5Cette méthode, du reste, ne repose pas sur rien : en plus de mobiliser utilement les travaux des spécialistes de Ponge qui l’ont précédé, L. Demoulin se présente comme un héritier revendiqué du Groupe µ4, dont il emprunte la fiable boîte à outils rhétoriques pour mener son enquête au cœur des deux recueils qu’il a isolés. Traquant les métaplasmes et les métasémèmes au cours de vèneries tantôt très brèves (le sort des métamorphoses de « La valise » est réglé par une efficace micro‑lecture en cinq pages), tantôt plus vastes (une discussion d’une trentaine de pages avec et contre Gérard Genette à propos du « feu d’artifice cratylien » allumé par le texte « 14 juillet »), l’auteur parvient, en d’autres lieux, à faire voir comment le poème « L’édredon » se donne à lire comme une « méditation paresseuse » (p. 151‑164) ou comment « Les mûres » se construit, à renfort de métaphores, hyperbates et autres calligrammes discrets, comme un texte imitant aussi bien la difficulté d’accessibilité des fruits protégés par les ronces que la polysémique « maturité » potentielle de ces fruits. L. Demoulin reconnaît du reste que, çà et là, les mimétismes qu’il observe peuvent revêtir un « caractère accidentel » (p. 76), mais souligne que cela n’entache en rien leur caractère mimétique : si l’absence d’une typologie rassemblant les différentes stratégies mobilisées par Ponge est justifiée par le seul titre de l’ouvrage, peut‑être n’aurait‑il pas été complètement inutile d’opérer ici une distinction, fondée sur l’opposition développée dans Fictionetdiction par Genette (que l’auteur cite par ailleurs fréquemment à propos de Palimpsestes et, surtout, de Mimologiques), entre régimes constitutif et conditionnel du mimétisme.

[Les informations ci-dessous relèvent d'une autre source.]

Lemma selected_elem {V} (name : string) (m : gmap string V) (vs : list V) (v : V) :
  selected name m (Some vs) → v ∈ vs → ∃ k, m !! k = Some v ∧ (name = "" ∨ name = k).
Proof.
  inversion 1 as [visited Hname Hr|val Hname Hval|]; subst; intros Hv.
  - destruct (range_elem _ _ _ Hr Hv) as [k Hk]. eauto.
  - apply list_elem_of_singleton in Hv as ->. eauto.
Qed.

Lemma selected_functional_None {V} (name : string) (m : gmap string V) (r : option (list V)) :
  name ≠ "" → m !! name = None → selected name m r → r = None.
Proof. intros Hne Hm. inversion 1; subst; congruence. Qed.

Lemma selected_functional_Some {V} (name : string) (m : gmap string V) (val : V)
    (r : option (list V)) :
  name ≠ "" → m !! name = Some val → selected name m r → r = Some [val].
Proof. intros Hne Hm. inversion 1; subst; congruence. Qed.

Lemma joined_elem {A B} (task : A → option B → Prop) (xs : list A) (out : list B) (y : B) :
  joined task xs out → y ∈ out → ∃ x, x ∈ xs ∧ task x (Some y).
Proof.
  intros (rs & HF & Hp) Hy. rewrite Hp in Hy.
  apply list_elem_of_omap in Hy as (r & Hr & Hry). simpl in Hry. subst r.
  apply list_elem_of_lookup in Hr as [i Hi].
  destruct (Forall2_lookup_r _ _ _ _ _ HF Hi) as (x & Hx & Hxy).
  exists x. split; [|done]. apply list_elem_of_lookup. eauto.
Qed.

Lemma joined_singleton {A B} (task : A → option B → Prop) (x : A) (out : list B) :
  joined task [x] out →
  (task x None ∧ out = []) ∨ (∃ y, task x (Some y) ∧ out = [y]).
Proof.
  intros (rs & HF & Hp).
  apply Forall2_cons_inv_l in HF as (r & rs' & Hr & HF & ->).
  apply Forall2_nil_inv_l in HF as ->.
  destruct r as [y|]; simpl in Hp.
  - right. exists y. split; [done|]. by apply Permutation_singleton_r.
  - left. split; [done|]. by apply Permutation_nil_r.
Qed.

Lemma omap_id_Some {B} (l : list B) : omap id (Some <$> l) = l.
Proof. induction l as [|y l IH]; csimpl; [done|]. by rewrite IH. Qed.

Lemma joined_seq {A B} (task : A → option B → Prop) (f : A → option B) (xs : list A) :
  (∀ x, task x (f x)) → joined task xs (omap f xs).
Proof.
  intros Hf. exists (f <$> xs). split.
  - induction xs; constructor; auto.
  - induction xs as [|x xs IH]; simpl; [done|].
    destruct (f x); simpl; by rewrite IH.
Qed.

Lemma selected_seq_selected {V} (name : string) (m : gmap string V) :
  selected name m (selected_seq name m).
Proof.
  unfold selected_seq. case_decide as Hname.
  - apply selected_all; [done|]. unfold range. reflexivity.
  - destruct (m !! name) as [val|] eqn:Hm; simpl.
    + by apply selected_one.
    + by apply selected_none.
Qed.

Lemma channelTask_seq_run (c : Channel) : channelTask c (channelTask_seq c).
Proof. apply channelTask_run. unfold range. reflexivity. Qed.

Lemma TopicStatsByTopicName_Less_asym (a b : TopicStats) :
  TopicStatsByTopicName_Less a b = true → TopicStatsByTopicName_Less b a = false.
Proof. apply string_ltb_asym. Qed.

Lemma ChannelStatsByChannelName_Less_asym (a b : ChannelStats) :
  ChannelStatsByChannelName_Less a b = true → ChannelStatsByChannelName_Less b a = false.
Proof. apply string_ltb_asym. Qed.

Lemma topicTask_seq_run (channel : string) (t : Topic) :
  topicTask channel t (topicTask_seq channel t).
Proof.
  unfold topicTask_seq.
  pose proof (selected_seq_selected channel (channelMap t)) as Hsel.
  destruct (selected_seq channel (channelMap t)) as [realChannels|]; simpl.
  - eapply topicTask_run; [exact Hsel| |].
    + exists (Some <$> (channelTask_seq <$> realChannels)). split.
      * clear Hsel. induction realChannels; constructor; [|done].
        eexists. split; [done|]. apply channelTask_seq_run.
      * by rewrite omap_id_Some.
    + apply insertionSort_Sort, ChannelStatsByChannelName_Less_asym.
  - by apply topicTask_return.
Qed.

6L’auteur, on le lit à chaque page, est pris d’une grande affection pour ce Francis Ponge qu’il étudie et vis‑à‑vis duquel il manifeste un véritable sentiment d’adhésion5. Il arrive d’ailleurs quelquefois à Laurent Demoulin de scruter les textes du Parti pris des choses et de Pièces avec l’œil pétillant du poète — qu’il est par ailleurs —, et d’aller jusqu’à glisser, discrètement, des propositions de récriture de certains passages qu’il analyse6. Cela n’en rend que plus originales ces analyses souvent techniques, parfois vertigineuses, mais jamais dénuées d’humour7, qui offrent des éclairages très précis sur les modes de composition des poèmes de Francis Ponge et, érigeant ce volume en véritable manuel de lecture, mettent en lumière les rouages d’une œuvre désireuse de pousser la réflexivité à son comble.